◆ **WORK ITEM**: Only the lines holding "sendNodeInfo" are wanted. Copy every one from the records below.
───── DATASET EXCERPTS
(** *** What a sender writes

    [wrote f h h']: between the two states the process wrote nothing but the
    frame [f], any number of times and to any connections. *)
Definition wrote (f : bytes) (h h' : Hub) : Prop :=
  ∃ cs, wire h' = wire h ++ ((λ c, (c, f)) <$> cs).
#[local] Instance wrote_preorder f : PreOrder (wrote f).
Proof.
  split.
  - intros h. exists []. by rewrite app_nil_r.
  - intros h1 h2 h3 [c1 H1] [c2 H2]. exists (c1 ++ c2). by rewrite H2, H1, fmap_app, app_assoc.
Qed.
Lemma wrote_same f h h' : wire h' = wire h → wrote f h h'.
Proof. intros Hw. exists []. by rewrite app_nil_r. Qed.
Lemma wrote_Write f conn h h' ok : conn_Write conn f h = Ret (h', ok) → wrote f h h'.
Proof.
  unfold conn_Write. intros H. repeat case_match; go_inv; try reflexivity. by eexists [_].
Qed.
Lemma wrote_Close f conn h h' : conn_Close conn h = Ret h' → wrote f h h'.
Proof. unfold conn_Close. intros H. case_match; go_inv. by apply wrote_same. Qed.
Lemma wire_net_Dial addr h : wire (net_Dial addr h).1 = wire h.
Proof. unfold net_Dial. by case_match. Qed.
Lemma wire_dial addr h : wire (dial addr h).1 = wire h.
Proof.
  unfold dial. pose proof (wire_net_Dial addr h). destruct (net_Dial addr h) as [h1 [c|]]; simpl in *; [done|].
  by rewrite wire_net_Dial.
Qed.
Lemma wrote_dial f addr h h' c : dial addr h = (h', c) → wrote f h h'.
Proof. intros H. apply wrote_same. by rewrite <-(wire_dial addr h), H. Qed.
Lemma wrote_connect f addr h h' c : connect addr h = (h', c) → wrote f h h'.
Proof.
  unfold connect. intros H. case_match; simplify_eq; [done|]. destruct (dial addr h) as [h1 c1] eqn:Hd.
  simplify_eq. by eapply wrote_dial in Hd.
Qed.
Lemma wrote_buffered f addr h h' : buffered_send addr f h = Ret h' → wrote f h h'.
Proof.
  unfold buffered_send. destruct (connect addr h) as [h1 c] eqn:Hc. intros H. go_inv. destruct x as [h2 ok]. go_inv.
  etrans; [by eapply wrote_connect|by eapply wrote_Write].
Qed.
Lemma wrote_fold {A} f (step : Hub → A → go Hub) l h h' :
  (∀ x a y, step x a = Ret y → wrote f x y) → go_fold step h l = Ret h' → wrote f h h'.
Proof.
  intros Hs. apply (go_fold_inv step (wrote f h)); [done|]. intros x b y _ Hx Hy. etrans; [done|by eapply Hs].
Qed.
Lemma wrote_send_and_close f addr h h' : send_and_close addr f h = Ret h' → wrote f h h'.
Proof.
  unfold send_and_close. intros H. destruct (match conns_Get addr h with Some conn => _ | None => _ end) as [h1 c] eqn:Hc.
  go_inv. destruct x as [h2 [|]]; go_inv. etrans; [|etrans; [by eapply wrote_Write|by eapply wrote_Close]].
  case_match; simplify_eq; [done|by eapply wrote_dial].
Qed.
Lemma wrote_request f k addr h h' v : request k addr f h = Ret (h', v) → wrote f h h'.
Proof.
  unfold request. destruct (connect addr h) as [h1 c] eqn:Hc. intros H. go_inv. destruct x as [h2 [|]]; [|done].
  go_inv. destruct x; go_inv. destruct x; go_inv.
  etrans; [by eapply wrote_connect|by eapply wrote_Write].
Qed.
Lemma wrote_mustDial f fuel addr h h' c : mustDial fuel addr h = Ret (h', c) → wrote f h h'.
Proof.
  revert h. induction fuel as [|fuel IH]; intros h; simpl; pose proof (wire_net_Dial addr h) as Hw;
    destruct (net_Dial addr h) as [h1 [c1|]]; simpl in *; intros H; go_inv.
  1-2: by apply wrote_same. etrans; [|by apply IH]. by apply wrote_same.
Qed.
Create HintDb hub.
Hint Resolve wrote_Write wrote_Close wrote_dial wrote_connect wrote_buffered wrote_send_and_close wrote_request
  wrote_mustDial : hub.

(** The message of a [Send] call: [clientSetInjectDone2Nodes] builds its own. *)
Definition sent_msg (msgType id : Z) (msg : iface) : iface :=
  if msgType =? MsgTypeSetInjectDone2Nodes then Iface KInjectDone id else msg.
Definition network (i : iface) (h h' : Hub) : Prop := ∃ f, network_frame i = Ret f ∧ wrote f h h'.

Lemma frame_of_network t k msg f :
  wire_type k = Some t → frame_of t k msg = Ret f → network_frame msg = Ret f.
Proof.
  intros Ht Hf. pose proof Hf as Hf'. unfold frame_of in Hf. go_inv. destruct msg as [k' v].
  unfold assert_type in H. case_match; [|done]. subst k'. simpl. by rewrite Ht.
Qed.

(** A sender of [msg] writes nothing, or frames of [msg] only. *)
Definition sends (msg : iface) (m : go Hub) (h : Hub) : Prop :=
  ∀ h', m = Ret h' → wire h' = wire h ∨ network msg h h'.

Lemma sends_frame t k msg h (body : bytes → go Hub) :
  wire_type k = Some t → (∀ f h', body f = Ret h' → wrote f h h') →
  sends msg (frame_of t k msg ≫= body) h.
Proof. intros Ht Hb h' H. go_inv. right. eexists. split; [by eapply frame_of_network|by apply Hb]. Qed.
Lemma sends_assert {A} (m : go A) msg h (body : A → go Hub) :
  (∀ v, sends msg (body v) h) → sends msg (m ≫= body) h.
Proof. intros Hb h' H. go_inv. by eapply Hb. Qed.

Ltac sends_step :=
  match goal with
  | |- sends _ (frame_of _ _ _ ≫= _) _ => apply sends_frame; [done|intros ? ? ?]
  | |- sends _ (_ ≫= _) _ => apply sends_assert; intros ?
  | |- sends _ (let '(_, _) := ?x in _) _ => destruct x eqn:?
  | H : go_fold _ _ _ = Ret _ |- wrote _ _ _ => eapply wrote_fold in H; [exact H|clear; intros ? ? ? ?]
  | x : Hub * _ |- _ => destruct x
  | H : (let '(_, _) := ?x in _) = Ret _ |- _ => destruct x eqn:?
  end.
Ltac sends_tac := go_inv; repeat (sends_step; go_inv); try solve [eauto with hub].

Lemma comLeaderInitMultiSign_sends e c msg h : sends msg (comLeaderInitMultiSign e c msg h) h.
Proof. unfold comLeaderInitMultiSign. sends_tac. repeat case_bool_decide; go_inv; [done|eauto with hub]. Qed.
Lemma sendMultiSignReply_sends e c msg h : sends msg (sendMultiSignReply e c msg h) h.
Proof. unfold sendMultiSignReply. sends_tac. case_match; go_inv. etrans; eauto with hub. Qed.
Lemma hub_sendPbftMsg_sends e c msg t h : sends msg (hub_sendPbftMsg e c msg t h) h.
Proof.
  unfold hub_sendPbftMsg. intros h' H. go_inv. rename x into k.
  assert (wire_type k = Some t) as Hk.
  { unfold pbft_kind in *. repeat case_bool_decide; simplify_eq; done. }
  right. eexists. split; [by eapply frame_of_network|]. case_bool_decide.
  - go_inv. unfold sendOldRequests in H. eauto with hub.
  - sends_tac. repeat case_bool_decide; simpl in *; go_inv; try done; eauto with hub.
Qed.
Lemma sendNodeInfo_sends fuel e c msg h : sends msg (sendNodeInfo fuel e c msg h) h.
Proof.
  unfold sendNodeInfo. sends_tac. case_match; go_inv; [by eapply wrote_Write|]. sends_tac. etrans; [by eapply wrote_mustDial|].
  etrans; [|by eapply wrote_Write]. by apply wrote_same.
Qed.
Lemma shardSendGenesis_sends msg h : sends msg (shardSendGenesis msg h) h.
Proof.
  unfold shardSendGenesis. sends_tac. pose proof (wire_net_Dial (Target_nodeAddr v) h) as Hw.
  destruct o; [|done]. sends_tac. case_match; go_inv. rewrite Heqp in Hw.
  etrans; [by apply wrote_same|etrans; eauto with hub].
Qed.
Lemma booterSendContract_sends e msg h : sends msg (booterSendContract e msg h) h.
Proof.
  apply sends_frame; [done|]. intros f h' H. go_inv. transitivity x; (eapply wrote_fold; [|done]).
  - simpl. intros ??? Hi. eapply wrote_fold; [|done]. simpl. intros ??? Hj. eauto with hub.
  - simpl. intros ??? Hi. eauto with hub.
Qed.
Lemma clientSetInjectDone2Nodes_sends e cid h :
  sends (Iface KInjectDone cid) (clientSetInjectDone2Nodes e cid h) h.
Proof.
  unfold clientSetInjectDone2Nodes. sends_tac. etrans; [by eapply wrote_connect|].
  etrans; [by eapply wrote_Write|]. destruct b; [eauto with hub|].
  destruct (dial (node_at (NodeTable e) a a0) h0) as [h1 c] eqn:Hd. sends_tac. case_match; go_inv.
  etrans; [by eapply wrote_dial|]. transitivity (conns_Add (node_at (NodeTable e) a a0) c h1); [by apply wrote_same|].
  etrans; eauto with hub.
Qed.
Lemma clearConnection_wire e msg h h' : clearConnection e msg h = Ret h' → wire h' = wire h.
Proof.
  unfold clearConnection. intros H. go_inv.
  apply (go_fold_inv _ (λ h', wire h' = wire h)) in H; [done|done|]. intros h1 [a c] h2 _ Hw Hs.
  case_bool_decide; go_inv; [done|]. destruct c; unfold conn_Close in *; go_inv; done.
Qed.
──────────
◆ **SOLUTION FOR THIS EXERCISE**:
Lemma sendNodeInfo_sends fuel e c msg h : sends msg (sendNodeInfo fuel e c msg h) h.
  unfold sendNodeInfo. sends_tac. case_match; go_inv; [by eapply wrote_Write|]. sends_tac. etrans; [by eapply wrote_mustDial|].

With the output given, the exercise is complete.